Our philosophy is to assume that transfer has not taken place from training to real life or even from one stage of training to the next, until the trainee can demonstrate that it has. According to this theory, we might assume that skill in target shooting will not transfer to actual dynamic combat. In fact, a 1993 New York Police Department firearms discharge report indicated that only 19 percent of rounds fired at perpetrators hit their targets.

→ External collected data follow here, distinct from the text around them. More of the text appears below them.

(* ===== verification/VerificationCleared.v ===== *)
(** * Verified toolpaths clear every area

    A passing report covers every operation once, and the lanes, boundary and
    relief cycles it finds for a pocket or a groove leave nothing standing at any
    of its levels. *)

From Stdlib Require Import QArith Lqa.
From S2P Require Import Prelude Text GCode Identity Models ManufacturingModel Machining CamValidation ProductionModel ToolpathGeometry CapsuleGeometry ToolpathContracts Toolpaths ToolpathSafety ToolpathPrograms PocketCoverage VerificationModel VerificationGeometry VerificationBindings VerificationPrograms VerificationMotion VerificationCoverage Verification VerificationFacts VerificationSafety.

(** ** Every operation is covered *)

Section Covered.
Context (document : ProductionToolpathDocument) (source : OperationsDocument).

Lemma verify_program_covered st rp st' :
  verify_program document source st rp = Ok st' -> vs_issues st' = [] ->
  vs_covered_operations st' = vs_covered_operations st ++ map op_operation_id (program_operations_of source (snd rp)).
Proof.
  destruct rp as [run_order p]. unfold verify_program. cbv zeta. intros H HI.
  destruct (lookup_by bs_setup_id _ _) as [s|]; [|injection H as <-; cbn [with_issues vs_issues] in HI; by no_issue].
  destruct (lookup_by tb_tool_id _ _) as [t|]; [|injection H as <-; cbn [with_issues vs_issues] in HI; by no_issue].
  case_bool_decide; [|injection H as <-; cbn [with_issues vs_issues] in HI; by no_issue].
  unfold verify_bound_program in H. destruct (traverse _ _) as [bindings|e]; [|done]. cbn [mbind result_bind] in H.
  destruct (recipes_for_operations _ _ _ _ _ _ _) as [recipes found]. cbv zeta in H.
  destruct (traverse _ _) as [cuts|e]; [|done]. cbn [mbind result_bind] in H. by injection H as <-.
Qed.

Lemma verify_programs_covered programs st st' :
  foldM (verify_program document source) st programs = Ok st' -> vs_issues st' = [] ->
  vs_covered_operations st' =
    vs_covered_operations st ++ concat (map (fun rp => map op_operation_id (program_operations_of source (snd rp))) programs).
Proof.
  revert st. induction programs as [|rp programs IH]; intros st; cbn [foldM map concat].
  - intros [= ->] _. by rewrite app_nil_r.
  - intros (st1 & E & H)%bind_Ok HI. rewrite (IH st1 H HI).
    assert (vs_issues st1 = []) as HI1 by apply (verify_programs_pass _ _ _ _ _ H HI).
    by rewrite (verify_program_covered _ _ _ E HI1), <- app_assoc.
Qed.

(** Each operation of the source is an operation of a passing program. *)
Lemma covering_program o :
  passes document source -> o ∈ od_operations source ->
  exists p s t recipes, p ∈ pt_programs document /\ program_passes document source p s t recipes /\
    o ∈ program_operations_of source p.
Proof.
  intros HP Ho. pose proof HP as (partition & st & _ & HV & HF). unfold found_issues in HF. no_issue.
  pose proof (df_operations _ _ (passing_facts _ _ HP)) as [Eo No].
  apply orb_false_iff in HF as [_ HC%negb_false_iff]. rewrite py_set_eq_spec in HC.
  assert (op_operation_id o ∈ vs_covered_operations st) as Hin.
  { apply HC. rewrite Eo. by apply list_elem_of_fmap_2. }
  rewrite (verify_programs_covered _ _ _ HV ltac:(assumption)) in Hin. cbn [vs_covered_operations app] in Hin.
  apply list_elem_of_In, in_concat in Hin as (ids & Hids%list_elem_of_In & Hid%list_elem_of_In).
  apply list_elem_of_fmap in Hids as ([i p] & -> & Hp). cbn [snd] in Hid.
  apply list_elem_of_fmap in Hid as (o' & E & Ho').
  assert (p ∈ pt_programs document) as Hp' by (unfold enumerate1 in Hp; by apply elem_of_zip_r in Hp).
  destruct (passing_program _ _ p HP Hp') as (s & t & recipes & PP). exists p, s, t, recipes. split; [done|]. split; [done|].
  assert (o' = o) as ->; [|done]. apply (NoDup_map_inj op_operation_id (od_operations source)); [done| |done|done].
  by apply (operation_of_program document source (passing_facts _ _ HP) p o').
Qed.

(** An operation with its program, setup, tool and recipe, and its checks. *)
Record operation_passes (o : CAMOperation) (p : ProductionProgram) (s : BoundSetup) (t : ProductionToolBinding)
    (r : CuttingRecipe) (source_tool : ToolSpec) : Prop := {
  ok_program : p ∈ pt_programs document /\ op_operation_id o ∈ pg_operation_ids p;
  ok_setup : s ∈ pe_setups (pt_execution_context document) /\ bs_setup_id s = op_setup_id o;
  ok_tool : t ∈ pe_tool_bindings (pt_execution_context document) /\ tb_source_tool_id t = op_tool_id o;
  ok_diameter : 0 < tb_effective_diameter_um t /\ tb_effective_diameter_um t mod 2 = 0;
  ok_recipe : r ∈ pe_recipes (pt_execution_context document) /\ cr_operation_kind r = op_kind o;
  ok_order : validate_move_order p = [];
  ok_contract : verify_operation_contract p o source_tool t = Ok [];
  ok_recipe_contract : op_kind o ∈ SUPPORTED_OPERATION_KINDS -> validate_recipe_operation_contract p o s t r = [];
  ok_motion : op_kind o ∈ SUPPORTED_OPERATION_KINDS -> validate_operation_motion p o s t r = Ok [] }.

Training must include situational practice and performance assessment to indicate if the training is accomplishing its goal. None of these components can contradict the others. Otherwise--as a result of an error in policy--parts of the officer's brain may not connect in time when they need to.

FIXING THE TRAINING MACHINE

The good news is that measures can be taken in officer training that are less costly and time-consuming than the ideal model. These measures may actually save training time while improving performance and lessening the risks that officers face.

The key is found in ensuring logical consistency between system components--the same principle that makes the machine work. In this case, the parts are job requirements, supportive policy, equipment, training, tactics, and other support. When taken together, they should make sense.

Following is one way to begin organizing a training solution to the use of force problem.

  • Ensure that a responsible administrator has a working knowledge of the actual problems officers face and has received practical, overview training on state-of-the-art equipment, tactics, procedures, and weapons, including their limitations and capabilities. Don't delegate seemingly technical officer safety determinations too far down the ladder and expect to have well-informed decisions.
  • Determine the real probable and potential risks associated with job requirements.
  • Re-evaluate the necessity for employees to encounter these risks.
  • For the remaining risky job requirements, get practical technical advice about available tactical, procedural, and equipment options.
  • Determine whether officers are being accorded the necessary support, training, and equipment.
  • Determine whether current policy facilitates proper actions and inhibits improper actions by the officer. Often, agency policies call for the officer to "use good judgment." Use-of-force policy may be left open-ended for a variety of reasons. Should litigation occur, the level of elaboration will allow both the agency and the officer a degree of latitude and not bind either to overly technical rules. On the other hand, too general a policy may neither facilitate appropriate actions nor inhibit inappropriate actions. Policies should be clear enough to accomplish both.
  • If necessary, fix the policy. Make the requirements technically consistent with human capabilities and the support available to the officer. Otherwise, officers will be forced to find their own adaptations, and some adaptations will not be consistent with the policy.
  • Determine if training is necessary. Not all solutions are to be found in training.

If training is necessary:

  • Do not rely on manufacturers of equipment to be responsible for the content or methodology of your training. They usually do not have the overall picture and are primarily interested in their own products.
  • Look for trainers who are practical, efficient, logical, and use less rather than more time. Will officers actually be safer and more competent after the training? The end of the training should look very much like real life. If it does not, something is wrong.
  • Finally, ensure that job requirements, equipment, support, procedures, methods, and policy are logically consistent, reasonable, and are managed consistently.

Do these things and the Supreme Court and other courts will probably stay off your back. And your employees may actually be appreciative.